“Florine deceived me shamefully; she was sold to my enemies, and acted as a spy on my actions.”
“She!—Good Heavens!” cried Mother Bunch. “Is it possible?”
“She herself,” answered Adrienne, bitterly; “but, after all, we must pity as well as blame her. She was forced to obey by a terrible necessity, and her confession and repentance secured my pardon before her death.”
“Then she is dead—so young! so fair!”
“In spite of her faults, I was greatly moved by her end. She confessed what she had done, with such heart-rending regrets. Amongst her avowals, she told me she had intercepted a letter, in which you asked for an interview that might save your sister’s life.”
“It is true, lady; such were the terms of my letter. What interest had they to keep it from you?”
“They feared to see you return to me, my good guardian angel. You loved me so tenderly, and my enemies dreaded your faithful affection, so wonderfully aided by the admirable instinct of your heart. Ah! I shall never forget how well-deserved was the horror with which you were inspired by a wretch whom I defended against your suspicions.”
“M. Rodin?” said Mother Bunch, with a shudder.
“Yes,” replied Adrienne; “but we will not talk of these people now. Their odious remembrance would spoil the joy I feel in seeing you restored to life—for your voice is less feeble, your cheeks are beginning to regain a little color. Thank God! I am so happy to have found you once more;—if you knew all that I hope, all that I expect from our reunion—for we will not part again—promise me that, in the name of our friendship.”
“I—your friend!” said Mother Bunch, timidly casting down her eyes.

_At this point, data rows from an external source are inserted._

(** The transport takes every chunk. *)
Definition emits : Prop :=
  forall w c, exists w', emit w c = (w', SALTS_OK) /\ outbox w' = outbox w ++ [c].

(** Reads do not fail, and the source leaves the transport alone. *)
Record source_total (src : tr_raft_snapshot_source W) : Prop := {
  st_read : exists read_at, src_read_at src = Some read_at /\
    forall w offset n, 0 <= offset -> 0 < n -> offset + n <= size ->
      exists w', read_at w offset n = (w', SALTS_OK, slice (it_data it) offset n) /\
                 outbox w' = outbox w;
  st_release release w : src_release src = Some release -> outbox (release w) = outbox w
}.
Context (Hemit : emits).

(** The offsets of the chunks from one position to another. *)
Fixpoint spans (from : Z) (offsets : list Z) (to : Z) : Prop :=
  match offsets with
  | [] => from = to
  | offset :: offsets =>
      offset = from /\ chunk_offset config it from /\
      spans (from + chunk_length config it from) offsets to
  end.

Lemma spans_app a l1 b l2 c : spans a l1 b -> spans b l2 c -> spans a (l1 ++ l2) c.
Proof.
  revert a. induction l1 as [|o l1 IH]; cbn; intros a; [by intros ->|].
  intros (? & ? & ?) ?. auto.
Qed.

(** Nothing more can be claimed. *)
Definition full (s : tr_raft_snapshot_sender W) : Prop :=
  window <= sn_claim_count s \/ (sn_next_offset s = size /\ sn_claim_count s <> 0).

Lemma next_chunk_total s w :
  sending config it digest s -> source_total (sn_source s) -> sn_claim_count s < window ->
  (sn_next_offset s =? sn_size s) && negb (sn_claim_count s =? 0) = false ->
  exists s' w' c, tr_raft_snapshot_sender_next_chunk s w = (SALTS_OK, s', w', c) /\
    outbox w' = outbox w.
Proof.
  intros Hs Hsrc Hcount Hend. destruct (sd_config _ _ _ _ Hs) as (C1 & C2 & C3).
  destruct (sd_state _ _ _ _ Hs) as (A1 & A2).
  pose proof (claim_allowed config it digest Hconfig s Hs Hend) as Ho.
  pose proof (chunk_length_range config it Hconfig _ Ho) as Hl. destruct (Ho) as (Ho0 & _ & _).
  unfold tr_raft_snapshot_sender_next_chunk. rewrite A1, A2, C3, Hend. cbn [negb orb].
  replace (window <=? sn_claim_count s) with false by blia.
  rewrite (next_chunk_length config it digest Hsize s Hs) by (by eapply sending_next).
  destruct (find_free_slot_total config it Hconfig s Hcount C3) as (slot & -> & _ & _).
  destruct (chunk_length config it (sn_next_offset s) =? 0) eqn:Hz; cbn [negb].
  { by eexists _, w, _. }
  apply Z.eqb_neq in Hz. unfold source_read.
  destruct (st_read _ Hsrc) as (read_at & -> & Hread).
  destruct (Hread w (sn_next_offset s) (chunk_length config it (sn_next_offset s)))
    as (w' & -> & Hw); [lia..|].
  rewrite (length_slice (it_data it)), Z.eqb_refl by lia. cbn [negb]. by eexists _, w', _.
Qed.

Lemma next_chunk_source (s : tr_raft_snapshot_sender W) w res s' w' c :
  tr_raft_snapshot_sender_next_chunk s w = (res, s', w', c) -> sn_source s' = sn_source s.
Proof.
  unfold tr_raft_snapshot_sender_next_chunk.
  destruct (negb _ || _); [by intros [= _ <- _ _]|].
  destruct (_ <=? _); [by destruct (negb _); intros [= _ <- _ _]|].
  destruct (_ && _); [by intros [= _ <- _ _]|].
  destruct (tr_raft_snapshot_sender_find_free_slot s) as [[|e] slot]; [|by intros [= _ <- _ _]].
  set (n := if _ <? _ then _ else _). destruct (negb (n =? 0)); [|by intros [= _ <- _ _]].
  destruct (source_read _ _ _ _) as [[w1 r] bytes]. destruct r; [|by intros [= _ <- _ _]].
  by destruct (negb _); intros [= _ <- _ _].
Qed.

“A few days before your departure from my house, did I not call you my friend, my sister? What is there changed? Nothing, nothing,” added Mdlle. de Cardoville, with deep emotion. “One might say, on the contrary, that a fatal resemblance in our positions renders your friendship even dearer to me. And I shall have it, shall I not. Oh, do not refuse it me—I am so much in want of a friend!”
“You, lady? you in want of the friendship of a poor creature like me?”
“Yes,” answered Adrienne, as she gazed on the other with an expression of intense grief; “nay, more, you are perhaps the only person, to whom I could venture to confide my bitter sorrows.” So saying, Mdlle. de Cardoville colored deeply.
“And how do I deserve such marks of confidence?” asked Mother Bunch, more and more surprised.
“You deserve it by the delicacy of your heart, by the steadiness of your character,” answered Adrienne, with some hesitation; “then—you are a woman—and I am certain you will understand what I suffer, and pity me.”
“Pity you, lady?” said the other, whose astonishment continued to increase. “You, a great lady, and so much envied—I, so humble and despised, pity you?”